What needs to be done
Only one stretch of the records below should be repeated. It starts with the line containing "apply last_Some in E as [l E]. destruct" and goes on through the line containing "rewrite E in", exactly as written.
▼
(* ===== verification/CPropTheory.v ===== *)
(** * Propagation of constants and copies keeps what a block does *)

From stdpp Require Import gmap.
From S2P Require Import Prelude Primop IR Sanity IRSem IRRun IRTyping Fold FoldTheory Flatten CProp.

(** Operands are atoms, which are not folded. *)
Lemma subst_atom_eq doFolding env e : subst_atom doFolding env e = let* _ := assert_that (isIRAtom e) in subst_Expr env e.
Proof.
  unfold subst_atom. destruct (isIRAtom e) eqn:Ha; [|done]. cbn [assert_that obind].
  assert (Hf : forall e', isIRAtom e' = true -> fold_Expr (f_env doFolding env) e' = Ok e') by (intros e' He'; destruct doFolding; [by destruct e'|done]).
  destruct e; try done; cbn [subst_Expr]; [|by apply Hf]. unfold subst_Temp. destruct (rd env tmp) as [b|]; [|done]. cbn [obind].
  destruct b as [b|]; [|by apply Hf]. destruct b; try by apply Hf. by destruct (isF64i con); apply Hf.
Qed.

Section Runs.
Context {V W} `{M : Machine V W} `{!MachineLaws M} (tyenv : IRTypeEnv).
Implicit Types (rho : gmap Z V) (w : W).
▲
▼
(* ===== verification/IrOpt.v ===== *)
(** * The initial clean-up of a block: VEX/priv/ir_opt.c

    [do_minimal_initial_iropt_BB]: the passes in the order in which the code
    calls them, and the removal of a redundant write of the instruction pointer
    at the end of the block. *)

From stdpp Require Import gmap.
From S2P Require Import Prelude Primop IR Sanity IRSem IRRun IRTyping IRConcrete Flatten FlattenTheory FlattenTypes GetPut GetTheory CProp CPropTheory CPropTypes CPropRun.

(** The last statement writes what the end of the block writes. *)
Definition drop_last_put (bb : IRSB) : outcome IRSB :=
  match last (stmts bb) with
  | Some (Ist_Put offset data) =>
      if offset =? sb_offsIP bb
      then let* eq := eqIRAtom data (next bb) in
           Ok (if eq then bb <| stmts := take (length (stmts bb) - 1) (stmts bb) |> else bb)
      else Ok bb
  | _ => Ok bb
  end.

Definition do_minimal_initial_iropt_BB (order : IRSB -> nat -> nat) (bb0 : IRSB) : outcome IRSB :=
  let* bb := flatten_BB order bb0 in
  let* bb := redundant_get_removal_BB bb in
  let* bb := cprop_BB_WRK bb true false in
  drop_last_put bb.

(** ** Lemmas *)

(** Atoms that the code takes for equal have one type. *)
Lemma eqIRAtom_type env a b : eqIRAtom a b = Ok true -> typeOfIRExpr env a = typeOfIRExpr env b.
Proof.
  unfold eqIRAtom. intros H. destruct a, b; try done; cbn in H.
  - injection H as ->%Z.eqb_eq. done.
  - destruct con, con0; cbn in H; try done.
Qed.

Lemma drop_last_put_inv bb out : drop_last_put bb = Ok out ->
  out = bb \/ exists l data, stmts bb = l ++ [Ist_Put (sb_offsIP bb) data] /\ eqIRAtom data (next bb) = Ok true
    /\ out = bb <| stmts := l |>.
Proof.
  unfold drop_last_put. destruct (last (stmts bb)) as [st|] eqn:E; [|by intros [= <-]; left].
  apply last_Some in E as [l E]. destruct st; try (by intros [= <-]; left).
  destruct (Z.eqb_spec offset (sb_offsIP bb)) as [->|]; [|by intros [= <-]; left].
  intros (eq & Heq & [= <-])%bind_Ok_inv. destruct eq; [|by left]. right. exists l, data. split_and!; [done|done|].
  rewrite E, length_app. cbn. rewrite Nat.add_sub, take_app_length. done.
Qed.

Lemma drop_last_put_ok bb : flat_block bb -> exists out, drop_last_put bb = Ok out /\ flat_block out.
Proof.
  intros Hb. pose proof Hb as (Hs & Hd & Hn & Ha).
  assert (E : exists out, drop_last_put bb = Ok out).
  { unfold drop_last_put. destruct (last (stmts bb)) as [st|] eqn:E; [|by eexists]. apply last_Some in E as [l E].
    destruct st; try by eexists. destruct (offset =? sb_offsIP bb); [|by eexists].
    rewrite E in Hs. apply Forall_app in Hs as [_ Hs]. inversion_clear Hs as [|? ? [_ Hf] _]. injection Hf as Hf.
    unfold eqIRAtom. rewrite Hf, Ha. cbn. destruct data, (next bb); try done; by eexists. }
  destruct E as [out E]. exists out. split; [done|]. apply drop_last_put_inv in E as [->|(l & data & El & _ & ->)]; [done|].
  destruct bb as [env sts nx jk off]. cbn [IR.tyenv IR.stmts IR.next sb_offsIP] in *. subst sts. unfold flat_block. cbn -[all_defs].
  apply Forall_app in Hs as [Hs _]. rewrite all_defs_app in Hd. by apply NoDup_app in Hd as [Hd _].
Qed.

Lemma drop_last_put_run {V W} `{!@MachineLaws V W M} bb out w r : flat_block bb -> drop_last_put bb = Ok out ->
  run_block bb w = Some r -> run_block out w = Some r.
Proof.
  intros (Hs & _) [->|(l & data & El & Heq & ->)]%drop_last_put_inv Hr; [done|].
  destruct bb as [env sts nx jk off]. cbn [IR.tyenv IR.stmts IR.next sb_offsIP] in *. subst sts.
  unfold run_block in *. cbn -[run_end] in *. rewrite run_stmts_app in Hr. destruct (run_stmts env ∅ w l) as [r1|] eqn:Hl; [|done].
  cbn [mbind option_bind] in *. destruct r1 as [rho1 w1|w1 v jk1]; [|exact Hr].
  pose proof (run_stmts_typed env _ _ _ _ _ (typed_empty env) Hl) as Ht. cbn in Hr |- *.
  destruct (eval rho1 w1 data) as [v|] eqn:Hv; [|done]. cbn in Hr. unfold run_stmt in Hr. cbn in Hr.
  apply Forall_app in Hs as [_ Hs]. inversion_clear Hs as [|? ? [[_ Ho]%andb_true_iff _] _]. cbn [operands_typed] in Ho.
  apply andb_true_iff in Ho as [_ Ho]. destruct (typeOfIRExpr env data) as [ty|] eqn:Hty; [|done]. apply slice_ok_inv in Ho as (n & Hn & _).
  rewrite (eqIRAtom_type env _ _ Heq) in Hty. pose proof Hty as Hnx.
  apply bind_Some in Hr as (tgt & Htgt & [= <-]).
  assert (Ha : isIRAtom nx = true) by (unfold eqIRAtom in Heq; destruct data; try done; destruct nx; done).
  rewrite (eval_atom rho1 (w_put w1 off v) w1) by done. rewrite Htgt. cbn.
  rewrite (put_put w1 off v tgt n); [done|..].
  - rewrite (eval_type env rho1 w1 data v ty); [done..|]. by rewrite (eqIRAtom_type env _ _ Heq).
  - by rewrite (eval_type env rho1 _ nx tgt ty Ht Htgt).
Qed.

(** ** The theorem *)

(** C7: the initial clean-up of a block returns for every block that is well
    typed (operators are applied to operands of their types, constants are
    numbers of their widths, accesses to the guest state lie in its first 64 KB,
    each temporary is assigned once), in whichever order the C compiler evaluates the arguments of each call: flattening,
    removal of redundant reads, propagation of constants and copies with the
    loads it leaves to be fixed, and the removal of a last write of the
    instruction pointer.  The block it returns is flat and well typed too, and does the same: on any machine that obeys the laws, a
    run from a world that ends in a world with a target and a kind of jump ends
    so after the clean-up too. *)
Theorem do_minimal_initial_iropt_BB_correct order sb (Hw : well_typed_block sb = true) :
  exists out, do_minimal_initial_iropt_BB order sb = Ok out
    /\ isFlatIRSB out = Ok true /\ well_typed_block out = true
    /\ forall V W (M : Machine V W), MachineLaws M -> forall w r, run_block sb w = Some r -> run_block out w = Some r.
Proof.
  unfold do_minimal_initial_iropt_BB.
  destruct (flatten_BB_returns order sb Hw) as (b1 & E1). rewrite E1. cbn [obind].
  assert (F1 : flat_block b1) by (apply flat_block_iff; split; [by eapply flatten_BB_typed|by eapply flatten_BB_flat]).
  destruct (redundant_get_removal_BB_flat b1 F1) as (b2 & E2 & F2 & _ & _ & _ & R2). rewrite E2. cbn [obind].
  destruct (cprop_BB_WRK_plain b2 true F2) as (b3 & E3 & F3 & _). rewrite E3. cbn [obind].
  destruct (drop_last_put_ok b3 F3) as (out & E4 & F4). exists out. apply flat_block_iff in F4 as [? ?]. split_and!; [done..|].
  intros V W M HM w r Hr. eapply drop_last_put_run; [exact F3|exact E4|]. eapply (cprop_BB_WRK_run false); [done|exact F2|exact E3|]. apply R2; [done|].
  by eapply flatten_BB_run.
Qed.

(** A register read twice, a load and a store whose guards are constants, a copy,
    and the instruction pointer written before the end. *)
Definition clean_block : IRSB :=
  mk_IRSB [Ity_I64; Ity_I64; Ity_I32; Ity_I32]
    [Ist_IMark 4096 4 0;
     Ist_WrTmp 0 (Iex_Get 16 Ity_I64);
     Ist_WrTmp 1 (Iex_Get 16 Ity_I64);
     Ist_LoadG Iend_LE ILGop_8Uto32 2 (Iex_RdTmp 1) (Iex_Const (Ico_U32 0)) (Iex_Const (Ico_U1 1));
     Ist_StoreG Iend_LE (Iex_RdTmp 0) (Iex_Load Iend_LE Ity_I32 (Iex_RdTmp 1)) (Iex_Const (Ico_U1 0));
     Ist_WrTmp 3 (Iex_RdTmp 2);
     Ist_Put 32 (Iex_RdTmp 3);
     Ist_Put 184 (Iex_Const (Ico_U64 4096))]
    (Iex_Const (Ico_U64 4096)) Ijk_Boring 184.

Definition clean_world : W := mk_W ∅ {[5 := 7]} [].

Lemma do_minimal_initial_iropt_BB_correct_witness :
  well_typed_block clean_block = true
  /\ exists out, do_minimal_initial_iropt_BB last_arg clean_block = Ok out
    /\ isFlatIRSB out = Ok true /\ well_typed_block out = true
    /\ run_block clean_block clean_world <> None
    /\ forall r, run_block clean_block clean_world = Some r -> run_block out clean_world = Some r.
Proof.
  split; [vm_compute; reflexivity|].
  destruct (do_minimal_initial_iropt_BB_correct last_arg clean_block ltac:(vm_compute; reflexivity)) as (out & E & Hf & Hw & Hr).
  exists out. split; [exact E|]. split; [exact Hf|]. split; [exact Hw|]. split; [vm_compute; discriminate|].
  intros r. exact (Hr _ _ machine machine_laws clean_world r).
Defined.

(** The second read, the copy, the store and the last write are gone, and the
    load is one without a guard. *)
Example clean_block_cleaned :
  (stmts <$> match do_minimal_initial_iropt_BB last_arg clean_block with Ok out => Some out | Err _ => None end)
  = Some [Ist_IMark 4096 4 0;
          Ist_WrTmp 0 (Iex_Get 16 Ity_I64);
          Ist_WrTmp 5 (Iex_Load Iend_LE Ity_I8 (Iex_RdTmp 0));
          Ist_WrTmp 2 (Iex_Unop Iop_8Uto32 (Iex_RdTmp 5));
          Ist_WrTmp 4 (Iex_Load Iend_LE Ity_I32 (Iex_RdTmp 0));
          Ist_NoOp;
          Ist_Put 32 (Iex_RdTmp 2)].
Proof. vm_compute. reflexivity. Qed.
▲
Answer box
  apply last_Some in E as [l E]. destruct st; try (by intros [= <-]; left).
  destruct (Z.eqb_spec offset (sb_offsIP bb)) as [->|]; [|by intros [= <-]; left].
  intros (eq & Heq & [= <-])%bind_Ok_inv. destruct eq; [|by left]. right. exists l, data. split_and!; [done|done|].
  rewrite E, length_app. cbn. rewrite Nat.add_sub, take_app_length. done.
Qed.

Lemma drop_last_put_ok bb : flat_block bb -> exists out, drop_last_put bb = Ok out /\ flat_block out.
Proof.
  intros Hb. pose proof Hb as (Hs & Hd & Hn & Ha).
  assert (E : exists out, drop_last_put bb = Ok out).
  { unfold drop_last_put. destruct (last (stmts bb)) as [st|] eqn:E; [|by eexists]. apply last_Some in E as [l E].
    destruct st; try by eexists. destruct (offset =? sb_offsIP bb); [|by eexists].
    rewrite E in Hs. apply Forall_app in Hs as [_ Hs]. inversion_clear Hs as [|? ? [_ Hf] _]. injection Hf as Hf.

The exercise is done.